3. 2019 Quality Payment Program

  • ASCO appreciates the agency’s prompt implementation of the exclusion of Part B drug payments from the Merit-Based Incentive Payment System (MIPS) payment adjustment and the eligibility calculation for the low-volume threshold.
  • ASCO urges CMS to exclude all drug costs from the assessment of cost performance and refrain from increasing the weight of the cost performance category in the MIPS scoring methodology until the agency implements a cost measurement methodology that fairly and accurately assesses resource use in cancer care. 
  • ASCO urges CMS to prioritize developing episodes of care that are capable of fairly and accurately evaluating the cost of medical oncology services. 
  • ASCO encourages CMS to provide more complete feedback in response to improvement activity nominations to ensure nominating parties receive a clear justification of the agency’s rationale for including or excluding nominated activities in the improvement activity inventory.
  • ASCO commends CMS for reforming the Promoting Interoperability (PI) performance category measures to emphasize the exchange of health information.
  • ASCO supports the removal of the Base Score and encourages the agency to complete its transition away from “all-or-nothing” scoring in the PI performance category by removing the requirement for MIPS participants to report data on each PI measure.
  • ASCO encourages CMS to reconsider including the Verify Opioid Treatment Agreement measure as either a bonus or mandatory measure in the PI performance category and recommends the agency reassign this activity to the Practice Improvement category of MIPS.
  • ASCO urges CMS to withdraw its proposal that would require Qualified Clinical Data Registries (QCDRs) to enter a licensing agreement with CMS as a condition for approving QCDR quality measures.
  • ASCO urges CMS to standardize the timeline for removing topped-out QCDR measures and MIPS measures to reporting in the MIPS Quality Reporting category.
  • ASCO urges CMS to adopt the Patient Centered Oncology Payment (PCOP) Model as an Advanced Alternative Payment Model to promote ongoing patient access to cancer care and foster new value-based approaches to cancer care.
  • ASCO supports the implementation of the Medicare Advantage Quality Improvement (MAQI) Demonstration Program to exclude professionals that participate in value-based arrangements with Medicare Advantage Organizations from MIPS reporting and the MIPS payment adjustments.
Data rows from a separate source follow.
(** [plan_traj] always returns, and returns the rows of [poses]. *)
Lemma plan_traj_poses p o cmds :
  plan_traj p o cmds = Some ((poses (p, o) cmds).*1, (poses (p, o) cmds).*2).
Proof.
  unfold plan_traj.
  rewrite !set_row_Some by (rewrite length_replicate; lia). simpl.
  pose proof (poses_length (p, o) cmds) as Hlen.
  destruct (rows_upto_loop (p, o) cmds (length cmds) 0
              (<[0 := p]> (replicate (length cmds + 1) vzero),
               <[0 := o]> (replicate (length cmds + 1) vzero)))
    as ([P O] & -> & Hinv); [lia| |].
  - split; [|split]; simpl; rewrite ?length_insert, ?length_replicate; auto.
    intros j Hj. replace j with 0 by lia.
    rewrite !list_lookup_insert_eq by (rewrite length_replicate; lia).
    by rewrite poses_lookup_0.
  - destruct (rows_upto_all (poses (p, o) cmds) P O) as [-> ->]; [|done].
    by replace (length (poses (p, o) cmds) - 1) with (length cmds) by lia.
Qed.

End Planner.

(** * The transition rules of the planner *)

Section TransitionRules.

Import Controller.

Lemma transition_other c s :
  c <> "L" -> c <> "R" -> transition c s = (vadd s.1 s.2, s.2).
Proof.
  intros HL HR. unfold transition.
  apply String.eqb_neq in HL, HR. by rewrite HL, HR.
Qed.



End TransitionRules.



(** * The validators *)

Section Validators.

Import Controller.

(** C3. [is_no_collisions] answers true on every pair of trajectories,
    also on the trajectories of two robots that meet: one starts at (1,2)
    facing E, the other at (3,2) facing W, both move once and both are at
    (2,2) at step 1, a shared position at the same step index, for which
    the check as the spec words it does not hold. *)
Theorem is_no_collisions_misses_shared_position :
  (forall A B : list vec, is_no_collisions A B = true)
  /\ exists P1 O1 P2 O2,
       plan_traj (1, 2)%Z east ["M"] = Some (P1, O1)
       /\ plan_traj (3, 2)%Z west ["M"] = Some (P2, O2)
       /\ P1 !! 1 = Some (2, 2)%Z /\ P2 !! 1 = Some (2, 2)%Z
       /\ ~ noCollision_spec P1 P2
       /\ is_no_collisions P1 P2 = true.
Proof.
  split; [done|].
  eexists _, _, _, _. split; [vm_compute; reflexivity|].
  split; [vm_compute; reflexivity|].
  split; [done|]. split; [done|]. split; [|done].
  intros Hno. apply Hno. exists 1, (2, 2)%Z. simpl. split; [lia|done].
Qed.

(** C4. [is_on_table] is true exactly when 0 <= x <= width and
    0 <= y <= height, bounds included; the robot at (0,0) facing S that
    moves once is at (0,-1), which is off a table of bounds (5,5). *)
Theorem is_on_table_iff (pos tableSize : vec) :
  (is_on_table pos tableSize = true
   <-> (0 <= pos.1 <= tableSize.1 /\ 0 <= pos.2 <= tableSize.2)%Z)
  /\ exists P O, plan_traj (0, 0)%Z south ["M"] = Some (P, O)
       /\ P !! 1 = Some (0, -1)%Z
       /\ is_on_table (0, -1)%Z (5, 5)%Z = false.
Proof.
  split.
  - unfold is_on_table. rewrite !andb_true_iff, !Z.leb_le, !Z.geb_le. lia.
  - eexists _, _. split; [vm_compute; reflexivity|]. by split.
Qed.

End Validators.

Lemma is_on_table_iff_witness :
  Controller.is_on_table (5, 0)%Z (5, 5)%Z = true.
Proof.
  apply (proj1 (is_on_table_iff (5, 0)%Z (5, 5)%Z)). simpl. lia.
Defined.

(** * The orientation codec *)

Section Codec.

Import Controller.

(** What [orichar2vec] does on every string: it maps 'N', 'E', 'S', 'W'
    to (0,1), (1,0), (0,-1), (-1,0); on every other string it returns
    Python's [None]; it raises on no input, and it returns a vector on
    these four only. *)
Lemma orichar2vec_table (chOri : string) :
  orichar2vec "N" = Returns (Some (0, 1)%Z)
  /\ orichar2vec "E" = Returns (Some (1, 0)%Z)
  /\ orichar2vec "S" = Returns (Some (0, -1)%Z)
  /\ orichar2vec "W" = Returns (Some (-1, 0)%Z)
  /\ (chOri <> "N" -> chOri <> "E" -> chOri <> "S" -> chOri <> "W" ->
      orichar2vec chOri = Returns None)
  /\ (forall exn, orichar2vec chOri <> Raises exn)
  /\ (forall v, orichar2vec chOri = Returns (Some v) ->
      chOri = "N" \/ chOri = "E" \/ chOri = "S" \/ chOri = "W").
Proof.
  do 4 (split; [reflexivity|]). unfold orichar2vec.
  destruct (String.eqb_spec chOri "N") as [->|HN]; [by repeat split; auto|].
  destruct (String.eqb_spec chOri "E") as [->|HE]; [by repeat split; auto|].
  destruct (String.eqb_spec chOri "S") as [->|HS]; [by repeat split; auto|].
  destruct (String.eqb_spec chOri "W") as [->|HW]; [by repeat split; auto 6|].
  by repeat split.
Qed.
(** On every input: a bundle that does not load ends [main] by that
    exception, and the two failure messages are never printed. *)
Lemma main_never_reports_load_failure w f :
  (∀ files, (_validate_flags w f).1 = inr true → bundle_files f = Some files →
            forallb (loads w) (py_split "," files) = false →
            (main w f).1 = inl (AttributeError "bundle_file"))
  ∧ (∀ file, Print (FailedToParse file) ∉ (main w f).2)
  ∧ (∀ id file, Print (UnrecognizedId id file) ∉ (main w f).2).
Proof.
  split; [|split].
  - intros files Hv Hf Hl.
    destruct (main_load_fails w f files) as (setup & _ & ->); done.
  - intros file H.
    destruct (main_cases w f) as
      [[Hv Hm]|[(files & setup & Hv & Hf & Hl & Hs & Hm)
               |(files & gs & setup & ins & Hv & Hf & Hl & Hs & Hi & Hm)]];
      rewrite Hm in H; cbn [snd] in H.
    + apply elem_of_cons in H as [H|H]; [done|].
      revert H. rewrite validate_flags_cases.
      destruct (list_ports f); [|destruct (bundle_files f); [repeat case_decide|]];
        intros Hin; in_log Hin; discriminate Hin.
    + apply elem_of_cons in H as [H|H]; [done|].
      by apply (not_load_event _ _ Hs) in H.
    + in_log H; try discriminate H.
      * by apply (not_load_event _ _ Hs) in H.
      * by apply (not_instruction_event _ _ Hi) in H.
      * apply elem_of_replicate in H as [H _]; discriminate H.
  - intros id file H.
    destruct (main_cases w f) as
      [[Hv Hm]|[(files & setup & Hv & Hf & Hl & Hs & Hm)
               |(files & gs & setup & ins & Hv & Hf & Hl & Hs & Hi & Hm)]];
      rewrite Hm in H; cbn [snd] in H.
    + apply elem_of_cons in H as [H|H]; [done|].
      revert H. rewrite validate_flags_cases.
      destruct (list_ports f); [|destruct (bundle_files f); [repeat case_decide|]];
        intros Hin; in_log Hin; discriminate Hin.
    + apply elem_of_cons in H as [H|H]; [done|].
      by apply (not_load_event _ _ Hs) in H.
    + in_log H; try discriminate H.
      * by apply (not_load_event _ _ Hs) in H.
      * by apply (not_instruction_event _ _ Hi) in H.
      * apply elem_of_replicate in H as [H _]; discriminate H.
Qed.
(** * ARTinC: node creation and child lookup of an Adaptive Radix Tree

    A shallow embedding of [art.c]: the node layouts, [createRootNode],
    [initializeAdaptiveRadixTree], [findChildSSE], [findChildBinary] and
    [findChild], followed by the properties of child lookup.

    Conventions of the embedding.
    - C [int] values are integers of [Z].  The one [int] operation of the
      source that can overflow, [count - 1], is checked ([int_sub]); the
      loop counters and midpoints stay between -1 and the count.
    - A [char] is its value: [-128..127] where plain [char] is signed,
      [0..255] where it is unsigned.  The choice is the platform's, see
      [Platform].
    - A pointer is an address of [Z], [NULL] is [0]; allocated objects live
      in a store indexed by positive addresses.
    - A fixed-size C array is a list; reading outside it is undefined
      behaviour and is reported as such, see [outcome]. *)

From Stdlib Require Import ZArith Lia.
From stdpp Require Import base option list gmap.

Local Open Scope Z_scope.

(** ** Platform *)

(** What the C implementation leaves to the platform and the source depends
    on: the signedness of plain [char], and whether [__SSE2__] is defined
    (which selects the Node16 lookup inside [findChild]). *)
Record Platform := {
  char_signed : bool;
  have_sse2 : bool
}.

(** The platform the source names ([#ifdef __x86_64__]): plain [char] is
    signed and SSE2 is part of the base instruction set. *)
Definition x86_64 : Platform := {| char_signed := true; have_sse2 := true |}.


(** Conversion of an integer to [unsigned char]. *)
Definition to_uchar (z : Z) : Z := z mod 256.

(** Conversion of an integer to plain [char]. *)
Definition to_char (pf : Platform) (z : Z) : Z :=
  if char_signed pf then (z + 128) mod 256 - 128 else z mod 256.

(** The values a plain [char] can hold. *)
Definition is_char (pf : Platform) (c : Z) : Prop :=
  if char_signed pf then -128 <= c <= 127 else 0 <= c <= 255.

(** The byte (0..255) a [char] value stands for. *)
Definition byte_of_char (c : Z) : Z := c mod 256.

Definition MAX_PREFIX_LENGTH : Z := 32.

(** [#define EMPTY_KEY ((unsigned char)255)] *)
Definition EMPTY_KEY : Z := to_uchar 255.

(** ** Outcomes of a C computation *)

Inductive fault :=
  | OutOfBounds     (* array subscript outside the array *)
  | BadShift        (* shift count negative or too large, or result overflows *)
  | Overflow        (* signed arithmetic whose result [int] cannot hold *)
  | BadCast         (* object accessed through a struct type it does not have *)
  | InvalidPointer. (* dereference of NULL or of an unallocated address *)

Inductive outcome (A : Type) :=
  | Ret (a : A)
  | Undefined (f : fault)
  | OutOfFuel.
Arguments Ret {A} a.
Arguments Undefined {A} f.
Arguments OutOfFuel {A}.

#[global] Instance outcome_ret : MRet outcome := fun A a => Ret a.
#[global] Instance outcome_bind : MBind outcome := fun A B k m =>
  match m with
  | Ret a => k a
  | Undefined f => Undefined f
  | OutOfFuel => OutOfFuel
  end.

(** [a[i]] for a C array [a] and an [int] subscript [i]. *)
Definition arr_get {A : Type} (a : list A) (i : Z) : outcome A :=
  if i <? 0 then Undefined OutOfBounds
  else match a !! Z.to_nat i with
       | Some x => Ret x
       | None => Undefined OutOfBounds
       end.

(** ** Data structures *)

Inductive NodeType := NODE4 | NODE16 | NODE48 | NODE256 | LEAF.

(** The integer an enumerator stands for. *)
Definition NodeType_code (t : NodeType) : Z :=
  match t with
  | NODE4 => 0 | NODE16 => 1 | NODE48 => 2 | NODE256 => 3 | LEAF => 4
  end.

Definition NULL : Z := 0.

(** [struct Node]: the tag every node starts with.  The tag is stored as the
    integer of the enumeration, so a header can also hold a value that is no
    enumerator. *)
Record Node := { type : Z }.

Module Node4.
Record t := {
  node : Node;
  prefix : list Z;      (* char prefix[MAX_PREFIX_LENGTH] *)
  prefixLen : Z;
  keys : list Z;        (* char keys[4] *)
  children : list Z;    (* Node *children[4] *)
  count : Z
}.
End Node4.

Module Node16.
Record t := {
  node : Node;
  prefix : list Z;
  prefixLen : Z;
  keys : list Z;        (* char keys[16] *)
  children : list Z;    (* Node *children[16] *)
  count : Z
}.
End Node16.

Module Node48.
Record t := {
  node : Node;
  prefix : list Z;
  prefixLen : Z;
  keys : list Z;        (* unsigned char keys[256] *)
  children : list Z     (* Node *children[48] *)
}.
End Node48.

Module Node256.
Record t := {
  node : Node;
  prefix : list Z;
  prefixLen : Z;
  children : list Z     (* Node *children[256] *)
}.
End Node256.

Module LeafNode.
Record t := {
  node : Node;
  key : Z;              (* char *key *)
  value : Z             (* void *value *)
}.
End LeafNode.
(** X13. For a non-empty path the answer of [getRelativePath] comes from the
    first root, in the order the roots were given, whose relative path is
    not empty and does not have [".."] at position 0; the roots before it
    play no part. When no root passes the test, as for a path that is itself
    a root (its relative path is empty) or lies outside every root, the
    answer is the normalized path itself. *)
Theorem getRelativePath_choice (this : ExtHostWorkspace) (path : string) :
  path ≠ "" →
  (∃ (i : nat) root,
     current_roots this !! i = Some root ∧
     qualifies root path = true ∧
     (∀ (j : nat) r, (j < i)%nat → current_roots this !! j = Some r →
                     qualifies r path = false) ∧
     getRelativePath this (PathString path) =
       Normal (Some (normalize (relative (fsPath root) path)))) ∨
  ((∀ r, r ∈ current_roots this → qualifies r path = false) ∧
   getRelativePath this (PathString path) = Normal (Some (normalize path))).
Proof.
  intros Hne%String.eqb_neq. unfold getRelativePath, current_roots.
  rewrite Hne. destruct (_workspace this) as [w|].
  2:{ right. split; [|done]. by intros r ?%elem_of_nil. }
  destruct (Workspace.roots (workspace w)) as [|root0 roots] eqn:Hroots.
  { right. split; [|done]. by intros r ?%elem_of_nil. }
  cbn [isFalsyOrEmpty]. rewrite getRelativePath_loop_find.
  destruct (List.find (λ root, qualifies root path) (root0 :: roots))
    as [root|] eqn:Hfind; simpl.
  - left. apply find_Some_first in Hfind as (i & Hi & Hq & Hfirst).
    exists i, root. done.
  - right. split; [|done]. by apply find_None_all.
Qed.
End more_edits_and_paths.

Section sorted_folders.
Context `{Collaborators}.
(** The in-flight flag, the nodes and the suspended runs agree with the
    units in flight. *)
Definition coherent (w : World) : Prop :=
  exists flying,
    in_flight (log w) = Some flying
    /\ only_airborne (nodes (browser w)) flying
    /\ (isSessionActiveRef (refs w) = true ->
        (flying <> [] -> isPlayingAudioRef (refs w) = true)
        /\ (pending_playback (continuations (browser w)) <= 1)%nat
        /\ (pending_playback (continuations (browser w)) = 1%nat ->
            isPlayingAudioRef (refs w) = true /\ flying = [])).

(** Before the session: nothing was ever acquired or scheduled. *)
Definition not_started (w : World) : Prop :=
  sessionStatus (react w) = idle
  /\ isSessionActiveRef (refs w) = false
  /\ sockets (browser w) = []
  /\ contexts (browser w) = []
  /\ nodes (browser w) = []
  /\ timeouts (browser w) = []
  /\ continuations (browser w) = []
  /\ intervals (browser w) = 0%nat
  /\ processors (browser w) = 0%nat
  /\ in_flight (log w) = Some [].

(** During and after the session: the start button is not rendered and
    the consent dialog is closed. *)
Definition started (w : World) : Prop :=
  sessionStatus (react w) <> idle /\ showConsentModal (react w) = false.

Definition one_session (w : World) : Prop := not_started w \/ started w.
(** What a call of [dump_json_dic_to_json_file] can change: it sends no
    request, and the only file it can touch is the one at [out_path]. *)
Lemma dump_json_dic_to_json_file_effect (w : World)
    (out_path : string) (json_dic : json) (st : state) :
  requests (output (snd (dump_json_dic_to_json_file w out_path json_dic st))) =
    requests (output st) /\
  (files (snd (dump_json_dic_to_json_file w out_path json_dic st)) =
     files st \/
   exists content,
     files (snd (dump_json_dic_to_json_file w out_path json_dic st)) =
       (out_path, content) :: files st).
Proof.
  destruct (dump_json_dic_to_json_file_cases w out_path json_dic st)
    as [_ [DE [DY DN]]].
  destruct (open_error w out_path) as [e|].
  - rewrite (DE e eq_refl). cbn [output emit files].
    rewrite requests_app. cbn. split; [lia | now left].
  - destruct (encodable json_dic).
    + rewrite (DY eq_refl eq_refl). cbn [output files].
      rewrite requests_app. cbn. split; [lia | right; now eexists].
    + rewrite (DN eq_refl eq_refl). cbn [output files].
      rewrite requests_app. cbn. split; [lia | right; now eexists].
Qed.
(** * DeepLabV3Example: the segmentation-overlay pipeline of [src/App.tsx]

    A shallow embedding of the [ImageSegmentation] component: the constants
    [IMAGES] and [PALETTE], the asynchronous callback [handleImage] as a
    program over the calls it makes to its collaborators (image loader,
    model, drawing surface, React state), and the properties of one run. *)

From Stdlib Require Import ZArith Floats.SpecFloat Strings.Byte.
From stdpp Require Import base list strings relations.

Local Open Scope nat_scope.

(** ** JavaScript numbers

    A JS [number] is an IEEE 754 binary64 value; [spec_float] with precision
    53 and maximal exponent 1024 is that format, with round-to-nearest-even
    arithmetic. *)
Module Number.

Definition number : Type := spec_float.

Definition prec : Z := 53.
Definition emax : Z := 1024.

(** The number denoted by an integer literal or an integer-valued property
    such as [image.getWidth()]. *)
Definition of_Z (z : Z) : number := binary_normalize prec emax z 0 false.
Definition of_nat (n : nat) : number := of_Z (Z.of_nat n).

(** The operator [/] on numbers. *)
Definition div (a b : number) : number := SFdiv prec emax a b.

(** A decimal literal [n/d] with [n] and [d] exactly representable: the
    correctly rounded quotient is the double nearest to the decimal. *)
Definition decimal (n d : Z) : number := div (of_Z n) (of_Z d).

Definition one : number := S754_finite false 4503599627370496 (-52).

(** [Math.min(a, b)]: NaN if either argument is NaN, [-0] below [+0],
    otherwise the smaller argument. *)
Definition Math_min (a b : number) : number :=
  match SFcompare a b with
  | None => S754_nan
  | Some Lt => a
  | Some Gt => b
  | Some Eq =>
      match a, b with
      | S754_zero false, S754_zero true => b
      | _, _ => a
      end
  end.

Definition is_finite_nonzero (x : number) : bool :=
  match x with
  | S754_finite _ _ _ => true
  | _ => false
  end.

End Number.

Export Number (number).

(** ** Tensors of the on-device runtime

    [react-native-pytorch-core] is an external collaborator.  A tensor is a
    shape with its elements in row-major order, which is how the component
    reads one back ([max.data], indexed [i * width + j]). *)
Module Tensor.

Record Tensor (A : Type) : Type := mkTensor {
  shape : list nat;
  data : list A
}.
Arguments mkTensor {A} _ _.
Arguments shape {A} _.
Arguments data {A} _.

(** Element arithmetic of dtype [float32], kept abstract: the cast from
    [uint8], the conversion of a scalar number, division, subtraction and
    the comparison [<] used by the reductions. *)
Class ElemOps (F : Type) : Type := {
  of_uint8 : Byte.byte -> F;
  of_number : number -> F;
  fdiv : F -> F -> F;
  fsub : F -> F -> F;
  fltb : F -> F -> bool
}.

(** Number of elements of a shape. *)
Definition numel (sh : list nat) : nat := foldr Nat.mul 1 sh.

(** Row-major offset of a multi-index, and the multi-index of an offset. *)
Fixpoint ravel (sh idx : list nat) : nat :=
  match sh, idx with
  | _ :: sh', i :: idx' => i * numel sh' + ravel sh' idx'
  | _, _ => 0
  end.

Fixpoint unravel (sh : list nat) (k : nat) : list nat :=
  match sh with
  | [] => []
  | _ :: sh' => k / numel sh' :: unravel sh' (k mod numel sh')
  end.

(** [t[idx]], for a multi-index within the shape. *)
Definition in_bounds (sh idx : list nat) : Prop := Forall2 lt idx sh.

Definition get {A} (t : Tensor A) (idx : list nat) : option A :=
  data t !! ravel (shape t) idx.

Section Ops.
Context {F : Type} `{ElemOps F}.

(** Modelled from the spec: [torch.fromBlob(blob, sizes)] of the external
    runtime; the blob's bytes become the elements of a [uint8] tensor of
    the given shape. *)
Definition fromBlob (blob : list Byte.byte) (sizes : list nat) : Tensor Byte.byte :=
  mkTensor sizes blob.

(** Modelled from the spec: [.to({dtype: torch.float32})] of the external
    runtime, the element-wise cast. *)
Definition to_float32 (t : Tensor Byte.byte) : Tensor F :=
  mkTensor (shape t) (of_uint8 <$> data t).

(** Modelled from the spec: [.div(s)] of the external runtime, every
    element divided by the scalar. *)
Definition div (t : Tensor F) (s : number) : Tensor F :=
  mkTensor (shape t) ((fun x => fdiv x (of_number s)) <$> data t).

(** Position of axis [d] in the list [dims]. *)
Fixpoint axis_position (d : nat) (dims : list nat) : option nat :=
  match dims with
  | [] => None
  | d' :: dims' =>
      if decide (d' = d) then Some 0 else S <$> axis_position d dims'
  end.

(** The multi-index in the source tensor of the element that [permute dims]
    puts at [idx']: source axis [d] carries the coordinate of the new axis
    [a] with [dims[a] = d]. *)
Definition permute_source (dims idx' : list nat) : list nat :=
  (fun d => default 0 (axis_position d dims ≫= (idx' !!.))) <$> seq 0 (length dims).

(** Modelled from the spec: [.permute(dims)] of the external runtime; axis
    [a] of the result is axis [dims[a]] of the argument. *)
Definition permute {A} (dims : list nat) (t : Tensor A) : Tensor A :=
  let sh' := (fun d => default 0 (shape t !! d)) <$> dims in
  mkTensor sh'
    (omap (fun k => get t (permute_source dims (unravel sh' k)))
          (seq 0 (numel sh'))).

(** Modelled from the spec: [torchvision.transforms.normalize(mean, std)] of
    the external runtime on a channel-first tensor: the element of channel
    [c] becomes [(x - mean[c]) / std[c]]. *)
Definition normalize (mean std : list number) (t : Tensor F) : Tensor F :=
  let plane := numel (tail (shape t)) in
  mkTensor (shape t)
    (imap (fun k x =>
             match mean !! (k / plane), std !! (k / plane) with
             | Some m, Some s => fdiv (fsub x (of_number m)) (of_number s)
             | _, _ => x
             end) (data t)).

(** Modelled from the spec: [.unsqueeze(0)] of the external runtime. *)
Definition unsqueeze0 {A} (t : Tensor A) : Tensor A :=
  mkTensor (1 :: shape t) (data t).

(** Modelled from the spec: [.squeeze(0)] of the external runtime; the
    leading axis is removed when its size is 1. *)
Definition squeeze0 {A} (t : Tensor A) : Tensor A :=
  match shape t with
  | 1 :: sh => mkTensor sh (data t)
  | _ => t
  end.

(** Scan of one column of scores in ascending class order: the candidate is
    replaced only by a strictly greater score. *)
Fixpoint argmax_scan (best : nat) (bv : F) (c : nat) (xs : list F) : nat :=
  match xs with
  | [] => best
  | x :: xs' =>
      if fltb bv x then argmax_scan c x (S c) xs'
      else argmax_scan best bv (S c) xs'
  end.

Definition argmax_list (xs : list F) : nat :=
  match xs with
  | [] => 0
  | x :: xs' => argmax_scan 0 x 1 xs'
  end.

(** The scores along axis 0 at offset [k] of the remaining axes. *)
Definition column (t : Tensor F) (k : nat) : list F :=
  match shape t with
  | [] => []
  | n :: sh => omap (fun c => data t !! (c * numel sh + k)) (seq 0 n)
  end.

(** Modelled from the spec: [.argmax({dim: 0})] of the external runtime; for
    every position of the remaining axes the index along axis 0 of the
    first maximal element. *)
Definition argmax0 (t : Tensor F) : Tensor nat :=
  let sh := tail (shape t) in
  mkTensor sh ((fun k => argmax_list (column t k)) <$> seq 0 (numel sh)).

End Ops.

End Tensor.

Export Tensor (Tensor, ElemOps).

(** ** Constants of [App.tsx] *)

Definition MODEL : string :=
  "https://github.com/pytorch/live/releases/download/v0.1.0/deeplabv3.ptl".

Definition IMAGES : list string := [
  "https://raw.githubusercontent.com/liuyinglao/TestData/main/airplane_resized.jpeg";
  "https://raw.githubusercontent.com/liuyinglao/TestData/main/voc2012_02.jpeg";
  "https://raw.githubusercontent.com/liuyinglao/TestData/main/voc2012_06.jpeg";
  "https://raw.githubusercontent.com/liuyinglao/TestData/main/voc2012_13.jpeg";
  "https://raw.githubusercontent.com/liuyinglao/TestData/main/voc2012_07.jpeg";
  "https://raw.githubusercontent.com/liuyinglao/TestData/main/voc2012_08.jpeg";
  "https://github.com/pytorch/hub/raw/master/images/deeplab1.png"
]%string.

Definition PALETTE : list string := [
  "aliceblue"; "cornflowerblue"; "cornsilk"; "crimson"; "cyan"; "darkblue";
  "darkcyan"; "darkgoldenrod"; "darkgray"; "antiquewhite"; "aqua";
  "aquamarine"; "beige"; "blue"; "blueviolet"; "brown"; "burlywood";
  "cadetblue"; "chartreuse"; "chocolate"; "coral"
]%string.

(** The arguments of [torchvision.transforms.normalize] in [handleImage]. *)
Definition normalize_mean : list number :=
  [Number.decimal 485 1000; Number.decimal 456 1000; Number.decimal 406 1000].
Definition normalize_std : list number :=
  [Number.decimal 229 1000; Number.decimal 224 1000; Number.decimal 225 1000].

(** ** Values handled by the component *)

(** An image of the image loader: [getWidth()], [getHeight()] and the pixel
    bytes that [media.toBlob] extracts. *)
Record Image : Type := mkImage {
  getWidth : nat;
  getHeight : nat;
  toBlob : list Byte.byte
}.

(** The loaded model returned by [useModel]; [null] is [None]. *)
Inductive Module : Type := LoadedModule (url : string).

(** The drawing context held by [context2DRef]; [null] is [None]. *)
Inductive CanvasRenderingContext2D : Type := Context2D.

(** [type DeepLabV3Result = { out: Tensor }]. *)
Record DeepLabV3Result (F : Type) : Type := mkResult { out : Tensor F }.
Arguments mkResult {F} _.
Arguments out {F} _.

(** What a run can raise: a [TypeError] of the language (a property read on
    [undefined]) or an error raised or rejected by a collaborator. *)
Inductive error : Type :=
  | TypeError (message : string)
  | CollaboratorError (message : string).

Inductive outcome (R : Type) : Type :=
  | Returned (r : R)
  | Rejected (e : error).
Arguments Returned {R} _.
Arguments Rejected {R} _.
The Case for More Advanced APMs in Oncology

In ASCO’s view, there is an urgent need to increase the number of Advanced APMs in oncology. “The current Medicare fee-for-service policies are over-reliant on an outdated coding system that does not provide reimbursement to support services that are essential for high-quality and high-value cancer care.  These services include patient management, care-coordination and other supportive services that are necessary to optimize outcomes for cancer patients,” writes Dr. Bertagnolli in the letter.

ASCO’s PCOP model is designed to address the many challenges facing the cancer care delivery system today, since it adheres to value-based clinical pathways, and better aligns physician reimbursement with the full range of services needed to treat patients with cancer.

ASCO has long held that multiple Advanced APMs are needed in oncology to promote patient access to care and foster value-based approaches to treating cancer. ASCO urges CMS to expand and promote strategies that support oncology care, and in turn, some of the most complex—and costly—conditions Medicare beneficiaries face. Innovation that comes from designing alternative payment models would enhance both the quality and cost effectiveness of the care patients receive.